**WHAT YOU WILL DO:** Please return all of the data exactly as written.

**SUPPLIED MATERIAL:**
● ● ● ● ● ● ●

(** Elements as [findEmailInput] and [findSubmitButton] return them: the
    locator of a page or frame search, or the value the shadow search
    returned from the page. *)
Inductive Found : Type :=
| FoundLocator (l : Locator)
| FoundValue (v : JsValue).

Definition with_result (f : AutomationResult -> AutomationResult)
    (o : Fields) : Fields :=
  mkFields (f_browser o) (f_page o) (f_diagnostics o) (f_selectors o)
    (f (f_result o)).

Definition push_error (msg : string) (r : AutomationResult) : AutomationResult :=
  mkResult (success r) (timestamp r) (url r) (executionTime r)
    (strategiesUsed r) (errors r ++ [msg]) (diagnostics r).

Definition push_strategy (msg : string) (r : AutomationResult)
    : AutomationResult :=
  mkResult (success r) (timestamp r) (url r) (executionTime r)
    (strategiesUsed r ++ [msg]) (errors r) (diagnostics r).

Definition set_success (b : bool) (r : AutomationResult) : AutomationResult :=
  mkResult b (timestamp r) (url r) (executionTime r)
    (strategiesUsed r) (errors r) (diagnostics r).

Definition set_executionTime (t : Z) (r : AutomationResult)
    : AutomationResult :=
  mkResult (success r) (timestamp r) (url r) t
    (strategiesUsed r) (errors r) (diagnostics r).

Definition set_diagnostics (d : DiagnosticInfo) (r : AutomationResult)
    : AutomationResult :=
  mkResult (success r) (timestamp r) (url r) (executionTime r)
    (strategiesUsed r) (errors r) d.

(** [`${error.message || error}`]: the message, or the rendering of an
    error whose message is empty. *)
Definition errorText (e : Exn) : string :=
  if String.eqb e "" then "Error" else e.

Definition emailInputStrategies : list SelectorStrategy :=
  [ strategy ("input[type=" ++ quoted "email" ++ "]")
      [ "input[name*=" ++ quoted "email" ++ "]";
        "input[placeholder*=" ++ quoted "email" ++ " i]";
        "input[id*=" ++ quoted "email" ++ "]";
        ".email-input input";
        ".newsletter-email input";
        "[data-testid*=" ++ quoted "email" ++ "] input";
        "form input[type=" ++ quoted "email" ++ "]";
        "form input[name*=" ++ quoted "email" ++ " i]";
        "form input[placeholder*=" ++ quoted "email" ++ " i]";
        "form input[id*=" ++ quoted "email" ++ " i]";
        "form input[class*=" ++ quoted "email" ++ " i]" ];
    strategy ("input[name=" ++ quoted "EMAIL" ++ "]")
      [ "input[name=" ++ quoted "email_address" ++ "]";
        "input[name=" ++ quoted "user_email" ++ "]";
        "input[class*=" ++ quoted "email" ++ "]" ] ].

Definition submitButtonStrategies : list SelectorStrategy :=
  [ strategy ("button[type=" ++ quoted "submit" ++ "]")
      [ "input[type=" ++ quoted "submit" ++ "]";
        "button:has-text(" ++ quoted "Subscribe" ++ ")";
        "button:has-text(" ++ quoted "Sign Up" ++ ")";
        "button:has-text(" ++ quoted "Join" ++ ")";
        ".submit-btn";
        ".newsletter-submit";
        "[data-testid*=" ++ quoted "submit" ++ "]" ] ].

Definition checkboxStrategies : list SelectorStrategy :=
  [ strategy ("input[type=" ++ quoted "checkbox" ++ "]")
      [ "input[type=" ++ quoted "checkbox" ++ "][name*=" ++ quoted "agree" ++ "]";
        "input[type=" ++ quoted "checkbox" ++ "][id*=" ++ quoted "terms" ++ "]";
        "input[type=" ++ quoted "checkbox" ++ "][class*=" ++ quoted "consent" ++ "]" ] ].

Definition popupStrategies : list PopupStrategy :=
  [ mkPopupStrategy "Newsletter Popup"
      (strategy ".newsletter-popup"
         [ ".popup"; ".modal"; "[role=" ++ quoted "dialog" ++ "]" ])
      ActWait;
    mkPopupStrategy "Close Button"
      (strategy ".close-btn"
         [ ".close"; "[aria-label=" ++ quoted "Close" ++ "]";
           "button:has-text(" ++ quoted "×" ++ ")" ])
      ActClick ].

(** The [percentage] column of [scrollStrategies]: three steps down, then
    back up to the top. *)
Definition scrollStrategies : list Z := [25; 50; 75; 0]%Z.

Definition successIndicators : list string :=
  [ "text=" ++ quoted "Thank you"; "text=" ++ quoted "Success";
    "text=" ++ quoted "Subscribed"; "text=" ++ quoted "Check your email";
    ".success-message"; ".confirmation" ].

Section Methods.
Context {W : Type} (drv : Driver W).
Abbreviation M := (Js.M (St W Fields)).

Definition on_result {R} (f : AutomationResult -> AutomationResult)
    : M R unit :=
  update (with_result f).

(** A method called on a found element exists only on locators. *)
Definition fill {R} (el : Found) (text : string) : M R unit :=
  match el with
  | FoundLocator l => ask drv (Fill l text)
  | FoundValue _ => throw "emailInput.fill is not a function"
  end.

Definition click {R} (el : Found) : M R unit :=
  match el with
  | FoundLocator l => ask drv (Click l)
  | FoundValue _ => throw "submitButton.click is not a function"
  end.

Definition initialize {R} : M R unit :=
  call tt
    (ask drv (Launch true) ;;
     update (fun o => mkFields true (f_page o) (f_diagnostics o)
                        (f_selectors o) (f_result o)) ;;
     ask drv NewPage ;;
     update (fun o => mkFields (f_browser o) true true true (f_result o)) ;;
     ask drv (SetViewportSize 1920 1080) ;;
     ask drv SetExtraHTTPHeaders).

● ● ● ● ● ● ●

**ANSWER FOR THIS EXERCISE:**
(** Elements as [findEmailInput] and [findSubmitButton] return them: the
    locator of a page or frame search, or the value the shadow search
    returned from the page. *)
Inductive Found : Type :=
| FoundLocator (l : Locator)
| FoundValue (v : JsValue).

Definition with_result (f : AutomationResult -> AutomationResult)
    (o : Fields) : Fields :=
  mkFields (f_browser o) (f_page o) (f_diagnostics o) (f_selectors o)
    (f (f_result o)).

Definition push_error (msg : string) (r : AutomationResult) : AutomationResult :=
  mkResult (success r) (timestamp r) (url r) (executionTime r)
    (strategiesUsed r) (errors r ++ [msg]) (diagnostics r).

Definition push_strategy (msg : string) (r : AutomationResult)
    : AutomationResult :=
  mkResult (success r) (timestamp r) (url r) (executionTime r)
    (strategiesUsed r ++ [msg]) (errors r) (diagnostics r).

Definition set_success (b : bool) (r : AutomationResult) : AutomationResult :=
  mkResult b (timestamp r) (url r) (executionTime r)
    (strategiesUsed r) (errors r) (diagnostics r).

Definition set_executionTime (t : Z) (r : AutomationResult)
    : AutomationResult :=
  mkResult (success r) (timestamp r) (url r) t
    (strategiesUsed r) (errors r) (diagnostics r).

Definition set_diagnostics (d : DiagnosticInfo) (r : AutomationResult)
    : AutomationResult :=
  mkResult (success r) (timestamp r) (url r) (executionTime r)
    (strategiesUsed r) (errors r) d.

(** [`${error.message || error}`]: the message, or the rendering of an
    error whose message is empty. *)
Definition errorText (e : Exn) : string :=
  if String.eqb e "" then "Error" else e.

Definition emailInputStrategies : list SelectorStrategy :=
  [ strategy ("input[type=" ++ quoted "email" ++ "]")
      [ "input[name*=" ++ quoted "email" ++ "]";
        "input[placeholder*=" ++ quoted "email" ++ " i]";
        "input[id*=" ++ quoted "email" ++ "]";
        ".email-input input";
        ".newsletter-email input";
        "[data-testid*=" ++ quoted "email" ++ "] input";
        "form input[type=" ++ quoted "email" ++ "]";
        "form input[name*=" ++ quoted "email" ++ " i]";
        "form input[placeholder*=" ++ quoted "email" ++ " i]";
        "form input[id*=" ++ quoted "email" ++ " i]";
        "form input[class*=" ++ quoted "email" ++ " i]" ];
    strategy ("input[name=" ++ quoted "EMAIL" ++ "]")
      [ "input[name=" ++ quoted "email_address" ++ "]";
        "input[name=" ++ quoted "user_email" ++ "]";
        "input[class*=" ++ quoted "email" ++ "]" ] ].

Definition submitButtonStrategies : list SelectorStrategy :=
  [ strategy ("button[type=" ++ quoted "submit" ++ "]")
      [ "input[type=" ++ quoted "submit" ++ "]";
        "button:has-text(" ++ quoted "Subscribe" ++ ")";
        "button:has-text(" ++ quoted "Sign Up" ++ ")";
        "button:has-text(" ++ quoted "Join" ++ ")";
        ".submit-btn";
        ".newsletter-submit";
        "[data-testid*=" ++ quoted "submit" ++ "]" ] ].

Definition checkboxStrategies : list SelectorStrategy :=
  [ strategy ("input[type=" ++ quoted "checkbox" ++ "]")
      [ "input[type=" ++ quoted "checkbox" ++ "][name*=" ++ quoted "agree" ++ "]";
        "input[type=" ++ quoted "checkbox" ++ "][id*=" ++ quoted "terms" ++ "]";
        "input[type=" ++ quoted "checkbox" ++ "][class*=" ++ quoted "consent" ++ "]" ] ].

Definition popupStrategies : list PopupStrategy :=
  [ mkPopupStrategy "Newsletter Popup"
      (strategy ".newsletter-popup"
         [ ".popup"; ".modal"; "[role=" ++ quoted "dialog" ++ "]" ])
      ActWait;
    mkPopupStrategy "Close Button"
      (strategy ".close-btn"
         [ ".close"; "[aria-label=" ++ quoted "Close" ++ "]";
           "button:has-text(" ++ quoted "×" ++ ")" ])
      ActClick ].

(** The [percentage] column of [scrollStrategies]: three steps down, then
    back up to the top. *)
Definition scrollStrategies : list Z := [25; 50; 75; 0]%Z.

Definition successIndicators : list string :=
  [ "text=" ++ quoted "Thank you"; "text=" ++ quoted "Success";
    "text=" ++ quoted "Subscribed"; "text=" ++ quoted "Check your email";
    ".success-message"; ".confirmation" ].

Section Methods.
Context {W : Type} (drv : Driver W).
Abbreviation M := (Js.M (St W Fields)).

Definition on_result {R} (f : AutomationResult -> AutomationResult)
    : M R unit :=
  update (with_result f).

(** A method called on a found element exists only on locators. *)
Definition fill {R} (el : Found) (text : string) : M R unit :=
  match el with
  | FoundLocator l => ask drv (Fill l text)
  | FoundValue _ => throw "emailInput.fill is not a function"
  end.

Definition click {R} (el : Found) : M R unit :=
  match el with
  | FoundLocator l => ask drv (Click l)
  | FoundValue _ => throw "submitButton.click is not a function"
  end.

Definition initialize {R} : M R unit :=
  call tt
    (ask drv (Launch true) ;;
     update (fun o => mkFields true (f_page o) (f_diagnostics o)
                        (f_selectors o) (f_result o)) ;;
     ask drv NewPage ;;
     update (fun o => mkFields (f_browser o) true true true (f_result o)) ;;
     ask drv (SetViewportSize 1920 1080) ;;
     ask drv SetExtraHTTPHeaders).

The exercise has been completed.